● **DATA RECORDS**:

◇ ◇ ◇ ◇ ◇ ◇ ◇

(* ===== verification/Prelude.v ===== *)
(** * uemu-ng: a verification library for the RISC-V system emulator

    uemu-ng (src/) is a C++ emulator of an RV64GC machine with Sv39 virtual memory, the
    usual platform devices and a UI.  This library translates its code into Rocq
    definitions, component by component, and proves what each component promises to the
    others and what the program promises as a whole.

    ** The program

    [Emulator::Emulator] (src/emulator.cpp) builds a hart, DRAM, a bus with the devices, an
    MMU and an execution engine.  The engine's CPU thread fetches through the MMU, decodes
    and executes instructions; a RISC-V trap or a WFI is a C++ exception that the loop of
    [cpu_thread] catches.  Loads, stores and fetches go through the MMU (two TLBs, page
    tables in DRAM) to the bus, which dispatches to DRAM or to a device.  The host thread
    ticks the devices and updates the UI.  Devices drive interrupt lines: the PLIC, the CLINT
    and the interrupt generator set and clear bits of the hart's mip.

    ** The files

    Foundations.
    - Prelude.v: fixed-width integers on [Z] ([uwrap], [swrap], [fits]), the state and error
      monad [M] with its program-logic predicates ([spec], [stable], [precise], [framed]).
    - Bits.v: include/common/bit.hpp.  ByteVec.v: std::vector<uint8_t> with memcpy and memset.

    The hart and memory.
    - Hart.v, HartInv.v: include/core/hart.hpp, src/core/hart.cpp: registers, one constructor
      per CSR class with its masks and accesses, construction; the invariant [csr_legal].
    - Trap.v: handle_trap and check_interrupts.  CsrAccess.v: checked accesses and side effects.
    - Dram.v: include/core/dram.hpp.  Bus.v: include/core/bus.hpp.
    - Machine.v: the machine state [mach D] over a type of device states, the [Device] record
      (include/device/device.hpp), the class [Platform] of what the core uses of the devices and
      [PlatformLaws], what it relies on: devices change the hart only through mip.
    - Mmu.v, MmuSpec.v, TlbSpec.v: include/core/mmu.hpp: walks, TLBs, loads, stores, fetches.

    Instructions.
    - Decoder.v: src/core/decoder.cpp, tables and extraction of the operands.
    - Execute.v, ExecFloat.v, Dispatch.v: src/core/execute.cpp, one definition per instruction.
      SoftFloat (vendored) is the class [SoftFloat] with laws of ranges and flags only.
    - ExecSpec.v, ExecFloatSpec.v, ExecSafe.v, ExecPrecise.v: every instruction preserves the
      machine invariant, raises only proper traps, and is precise.
    - InsnSpec.v, ReturnSpec.v, AtomicSpec.v: arithmetic, trap returns, LR/SC.
    - Isa.v, IsaFloat.v, IsaC.v: the instruction set as the manual tabulates it, independent of
      the code: actions and the rows of RV64IMA, Zicsr and the privileged instructions, the rows
      of F and D over a format, the compressed instructions.  IsaDecode.v: the decoder selects
      the rows.  IsaShapes.v, IsaSystem.v, IsaFloatSpec.v: the bodies do what the rows say, by
      shape.  IsaSpec.v, IsaCSpec.v: a turn of the interpreter refines the table.  IsaEngine.v: the
      runs of the engine are the runs of the loop around the table.
    - Divergences.v: behaviours where the code departs from its comments or the architecture.

    The engine (src/execution_engine.cpp).
    - Engine.v, EngineSpec.v: the loop of the CPU thread, as a step relation on the engine.
    - Runner.v, RunnerSpec.v: execute_until_halt and the destructor on the host thread, with
      the start of the CPU thread, the handshake, the timeout and the class [UiBackend] of
      user interfaces.

    Devices, each with the ports it uses (Ports.v: the hart, interrupt lines, clocks, console).
    - Clint.v, ClintSpec.v: src/device/clint.cpp, in binary64 arithmetic (SpecFloat).
    - Plic.v, PlicSpec.v: src/device/plic.cpp.
    - Ns16550.v, Ns16550Spec.v: src/device/ns16550.cpp.
    - GoldfishEvents.v, GoldfishEventsSpec.v, GoldfishRtc.v, GoldfishRtcSpec.v.
    - PFlash.v, PFlashSpec.v: src/device/pflash_cfi01.cpp.
    - VirtioBlk.v, VirtioBlkSpec.v: src/device/virtio_blk.cpp.
    - SmallDevices.v: interrupt generator, SiFive test finisher, NEMU console, framebuffer,
      BCM2835 random numbers, goldfish battery.
    - DeviceFrames.v: devices act on the machine only through their ports.

    The program.
    - Elf.v: src/utils/elfloader.cpp.
    - Emulator.v, EmulatorSpec.v: src/emulator.cpp: the machine with its fourteen devices (the
      disk is optional) as an instance of [Platform] and [PlatformLaws], construction, loading.
    - Backends.v, Ui.v: the user interfaces (include/ui, src/ui): construction and destruction
      with the terminal mode and the SDL objects, frames, events and the key map.
    - Main.v: src/main.cpp: the options, the start, the run and the exit code.

    Guest programs.
    - Sv39Program.v: examples/sv39-test on the emulator: start.S and main.c.  Sv39Spec.v,
      Sv39Start.v, Sv39Space.v, Sv39Run.v: its tables, the state its start-up code leaves, the
      address space, and the whole run.
    - Firmware.v: test binaries of tests/isa/test_custom.cpp, run on the machine.

    ** What the theorems show

    - The whole program: [Main.main_safe] and [main_terminates], from the command line to the
      exit code, for every host and every interleaving of the two threads; they rest on
      [RunnerSpec.halt_safe] and [halt_terminates] (any devices and user interface that keep
      their laws), [EngineSpec.reachable_safe] and [EmulatorSpec.emulator_safe].
    - The instruction set: the runs of the engine are the runs of the instruction table
      ([runs_are_isa_runs]), since each turn of the interpreter refines the table, for every
      word (but csrrwi with a destination, see Divergences.v) and every halfword the fetch can
      deliver ([isa_refines], [compressed_refines]); safety ([exec_safe]), precise traps
      ([exec_precise]), decoding ([decode_total], [decode_imm_bits]), division, multiplication
      and the reservation protocol.
    - Traps and interrupts: delivery, priority, returns, liveness of WFI and of shutdown.
    - Memory: outcomes of loads and stores, equivalence of the TLB with the page tables, an
      address space built by a guest ([sv39_address_space]) and the whole run of that guest
      ([sv39_program_passes]), DRAM's accesses, one owner per address.
    - Devices: refinement of queues by the UART and the input device, the interrupt lines of PLIC
      and CLINT, alarms and time of the RTC, all-or-nothing programming of the flash, safety,
      completion and data round trip of the block device, the effect of the ELF loader.
    - The user interface: the host is left as it was found, the pacing and content of frames.
    - Errors: the ways a guest can end the process ([guest_kills_process],
      [virtio_bad_requests]) and further divergences.

    ** Bounds and fuel

    The page walk has the three levels of Sv39.  The loop of the virtqueue has 2^16 turns of
    fuel; [virtio_safe] shows it never runs out, since each turn advances a 16-bit index.
    A host shutdown is seen within 2*65536 steps of the CPU thread, since the engine looks for it
    when its 16-bit counter wraps and a wait adds one step.  Loops over bytes recurse on their
    number.  The status loop of the flash has as many turns as bytes of the access.  A schedule is
    a list of moves of the two threads.

    ** Parameters and granularity

    SoftFloat operations, the result of an out-of-range conversion from double
    ([UndefinedConversion]), the indeterminate contents of operand fields that the decoder does
    not set, the values the option parser accepted, and the answers of the host (clocks, random
    numbers, console input, terminal attributes, disk stream, SDL) are arguments.  One step of
    the CPU thread is one iteration of its loop; the host thread steps between the calls of its
    loop: operations under a device mutex are atomic, the compare-exchange loops on mip are
    single updates, a wait on the condition variable is its predicate, and memory accesses of
    the two threads are sequentially consistent.  A device call that ends the process
    (std::terminate, or undefined behaviour a guest can reach through the block device) makes the
    machine dead and the engine [Died]; undefined behaviour of the ELF loader is an outcome of its
    own; the signed overflow of AMO additions is given its wrapped value.

    ** Not modelled

    The drawing inside SDL, the parsing of the command line and of the disk path are calls of
    libraries: their outcomes are arguments.  What the host does with the path of the disk
    (create, write, open, tell the size) is an argument of [open_disk], the reading of a file
    is its bytes; the host has the memory and the threads the program asks for.  How far the
    CLINT's floating-point time is from the exact one is not stated (its rounding is computed,
    not bounded); neither are the results of SoftFloat, beyond their ranges.  Of the guest
    programs, the third custom test (77,190 instructions, too many to run in the kernel) is left
    out, and the statements of sv39-test act through the emulator's loads, stores, CSR accesses and
    mret: the fetches and the registers of its compiled code are not represented.  The build
    files and the icon are not code of the emulator. *)

From stdpp Require Export base list numbers option.
From Stdlib Require Export ZArith Lia.

Declare Scope emu_scope.
Delimit Scope emu_scope with emu.
#[global] Open Scope Z_scope.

◇ ◇ ◇ ◇ ◇ ◇ ◇

● **REQUIRED WORK**:
Report every line from the material above that mentions the word "fuel".

● **EXPECTED ANSWER**:
    ** Bounds and fuel
    fuel; [virtio_safe] shows it never runs out, since each turn advances a 16-bit index.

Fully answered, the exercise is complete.